Webinar: Cutting Antibiotics in Agriculture – Moving the Marketplace

Panelists discuss how meat buyers and producers can protect public health by reducing antibiotic use.

Cows grazing in field
William Edge | Shutterstock.com

In the “Cutting Antibiotics: Moving the Marketplace” webinar, stakeholders shared their perspectives on the threat of antibiotic resistance and how meat producers could be part of the solution.

“We really have to approach the tackling of antibiotic resistance from all perspectives. It requires collaboration across all aspects of veterinary medicine, farms, and human medicine to promote judicious antibiotic use. One thing we should learn from the COVID-19 pandemic is that an infectious disease is everybody’s problem,” said Sameer Patel, MD MPH on the webinar.

Other panelists stressed that consumers have the ability to push for change.

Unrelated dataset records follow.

(** A partial route from the target upwards. *)
Record state_ok (st : RouteState) : Prop := {
  so_path : path (rev (reversed_items st)) (rev (reversed_memberships st));
  so_current : head (rev (reversed_items st)) = Some (st_current st);
  so_target : last (rev (reversed_items st)) = Some (rr_target request);
  so_depth : (len (reversed_memberships st) ≤ rr_max_depth request)%N;
  so_nodes : ∀ x n, x ∈ reversed_items st → g_nodes g !! x = Some n →
    (basis_points (st_confidence st) ≤ basis_points (hn_confidence n))%N;
  so_memberships : ∀ m, m ∈ reversed_memberships st → (basis_points (st_confidence st) ≤ basis_points (hm_confidence m))%N;
}.

Definition extends (st st' : RouteState) : Prop :=
  st_current st ∉ visible_roots ∧ (len (reversed_memberships st) < rr_max_depth request)%N ∧
  ∃ edges m, parents !! st_current st = Some edges ∧ m ∈ edges ∧ extend_route g st m = Some st'.
Definition cut (st : RouteState) : Prop :=
  st_current st ∉ visible_roots ∧ (rr_max_depth request ≤ len (reversed_memberships st))%N.

Lemma extend_route_Some st m st' :
  extend_route g st m = Some st' ↔ hm_parent m ∉ reversed_items st ∧ ∃ parent, g_nodes g !! hm_parent m = Some parent ∧
    st' = MkRouteState (hm_parent m) (reversed_items st ++ [hm_parent m]) (reversed_memberships st ++ [m])
      (combine (combine (st_confidence st) (hm_confidence m)) (hn_confidence parent)).
Proof.
  unfold extend_route. case_bool_decide as Hin; [split; [done|by intros []]|].
  destruct (g_nodes g !! hm_parent m) as [parent|]; cbn; split.
  - intros [= <-]. eauto.
  - intros (_ & ? & [= <-] & ->). done.
  - done.
  - by intros (_ & ? & ? & _).
Qed.

Lemma start_ok node :
  visible (rr_target request) = true → g_nodes g !! rr_target request = Some node →
  state_ok (MkRouteState (rr_target request) [rr_target request] [] (hn_confidence node)).
Proof.
  intros Hv Hn. split; cbn; [|done|done|unfold len; cbn; lia| |by intros m ?%elem_of_nil].
  - split_and!; [by apply joins_one|by constructor|constructor].
  - intros x n ->%list_elem_of_singleton Hx. rewrite Hn in Hx. by injection Hx as <-.
Qed.

Lemma child_ok st st' : state_ok st → extends st st' → state_ok st' ∧ reversed_items st' = reversed_items st ++ [st_current st'].
Proof.
  intros [Hp Hc Ht Hd Hn Hm] (_ & Hlt & edges & m & He & Hin & Hx). apply extend_route_Some in Hx as (_ & parent & Hparent & ->).
  split; [|done]. apply visible_parents_edges in He as [He _]. apply He in Hin as [Hvis Hchild].
  destruct (combine_le (combine (st_confidence st) (hm_confidence m)) (hn_confidence parent)) as [H1 H2].
  destruct (combine_le (st_confidence st) (hm_confidence m)) as [H3 H4].
  split; cbn [reversed_items reversed_memberships st_current st_confidence]; rewrite ?rev_app_distr; cbn [rev app head].
  - apply visible_path_cons; [done|done| |done]. by rewrite Hchild.
  - done.
  - destruct (rev (reversed_items st)) as [|y l]; [done|]. by rewrite last_cons_cons.
  - unfold len in *. rewrite length_app. cbn. lia.
  - intros x n [Hold| ->%list_elem_of_singleton]%elem_of_app Hx; [specialize (Hn x n Hold Hx); lia|].
    rewrite Hparent in Hx. by injection Hx as <-.
  - intros m' [Hold| ->%list_elem_of_singleton]%elem_of_app; [specialize (Hm m' Hold)|]; lia.
Qed.

Lemma reach_ok st f : rtc extends st f → state_ok st → state_ok f.
Proof. induction 1 as [|st st' f Hx _ IH]; intros Hst; [done|]. apply IH. by apply (child_ok st). Qed.

Lemma no_children st f : rtc extends st f → (∀ st', ¬ extends st st') → f = st.
Proof. intros Hr Hno. inversion Hr as [|? st' ? Hx]; [done|]. by destruct (Hno st'). Qed.

(** Every visible path down to the target is a state that the search reaches, unless
    the depth bound stops it. *)
Lemma reach_path node items ms :
  let start := MkRouteState (rr_target request) [rr_target request] [] (hn_confidence node) in
  path items ms → last items = Some (rr_target request) →
  ((len ms ≤ rr_max_depth request)%N ∧
     ∃ f, rtc extends start f ∧ rev (reversed_items f) = items ∧ rev (reversed_memberships f) = ms ∧ head items = Some (st_current f)) ∨
  ((rr_max_depth request < len ms)%N ∧ ∃ f, rtc extends start f ∧ cut f).
Proof.
  intros start. revert ms; induction items as [|x items IH]; intros ms Hpath Hlast; [done|].
  destruct items as [|y items].
  { injection Hlast as ->. destruct Hpath as (->%joins_one & _). left. split; [unfold len; cbn; lia|]. by exists start. }
  pose proof (visible_path_NoDup _ _ _ _ _ _ _ Hok Hpath) as Hnd. pose proof Hpath as (Hj & Hv & He).
  destruct (joins_two _ _ _ _ Hj) as (m & ms' & ->). apply joins_cons in Hj as (Hp & Hc & Hj).
  apply Forall_cons in Hv as [Hx Hv]. apply Forall_cons in He as [Hm He].
  rewrite last_cons_cons in Hlast. assert (len (m :: ms') = (len ms' + 1)%N) as Hlen by (unfold len; cbn [length]; lia).
  destruct (IH ms' (conj Hj (conj Hv He)) Hlast) as [(Hd & f & Hf & Hitems & Hms & [= Hcur])|(Hd & Hcut)]; [|right; split; [lia|done]].
  assert (st_current f ∉ visible_roots) as Hroot.
  { intros [[_ Hno]%(go_roots g Hok) _]%elem_of_visible_roots. apply (Hno m); [apply Hm|congruence]. }
  assert (len (reversed_memberships f) = len ms') as Hlen' by (unfold len; by rewrite <- Hms, length_rev).
  destruct (decide (len ms' < rr_max_depth request)%N) as [Hlt|Hge].
  2:{ right. split; [lia|]. exists f. split; [done|]. split; [done|lia]. }
  left. split; [lia|]. destruct (visible_parents_None _ _ _ _ _ m Hm) as [edges Hedges].
  destruct (visible_Some _ _ _ _ _ x Hx) as [parent Hparent].
  eexists (MkRouteState x (reversed_items f ++ [x]) (reversed_memberships f ++ [m])
    (combine (combine (st_confidence f) (hm_confidence m)) (hn_confidence parent))).
  cbn [reversed_items reversed_memberships st_current]. rewrite !rev_app_distr. cbn [rev app].
  split_and!; [|by rewrite Hitems|by rewrite Hms|done]. eapply rtc_r; [exact Hf|]. split_and!; [done|lia|].
  exists edges, m. rewrite <- Hcur, <- Hc. split_and!; [done|by apply (visible_parents_edges _ _ _ _ _ _ _ Hedges)|].
  apply extend_route_Some. rewrite Hp. split; [|eauto]. apply NoDup_cons in Hnd as [Hnd _]. by rewrite <- elem_of_rev, Hitems.
Qed.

“The consumers, in the long run, are the ones that dictate what the industry actually does. If they want more antibiotic free products, the industry will have to change what they’re doing and make it work,” said John Tarpoff, vice president of beef at Niman Ranch & Panorama Organic Grass-fed Beef.

Industrial farms use these drugs to prevent disease in animals raised in unsanitary, overcrowded and stressful conditions. The routine use of these medically important antibiotics breeds drug resistant bacteria that can spread off farms and get people sick.

“Ultimately it comes down to where the pressure is coming from and where the incentives are at. If it’s from consumers, it’s important to ask more questions and demand clarity about where their meat is coming from,” said Joseph Fischer, sales manager at Fischer Farms.

landmark study estimated that without swift action to stop antibiotic overuse, drug-resistant infections across the world could claim 10 million lives annually by 2050. Nearly two thirds of the antibiotics considered important to human medicine that are sold in the U.S. go to meat production.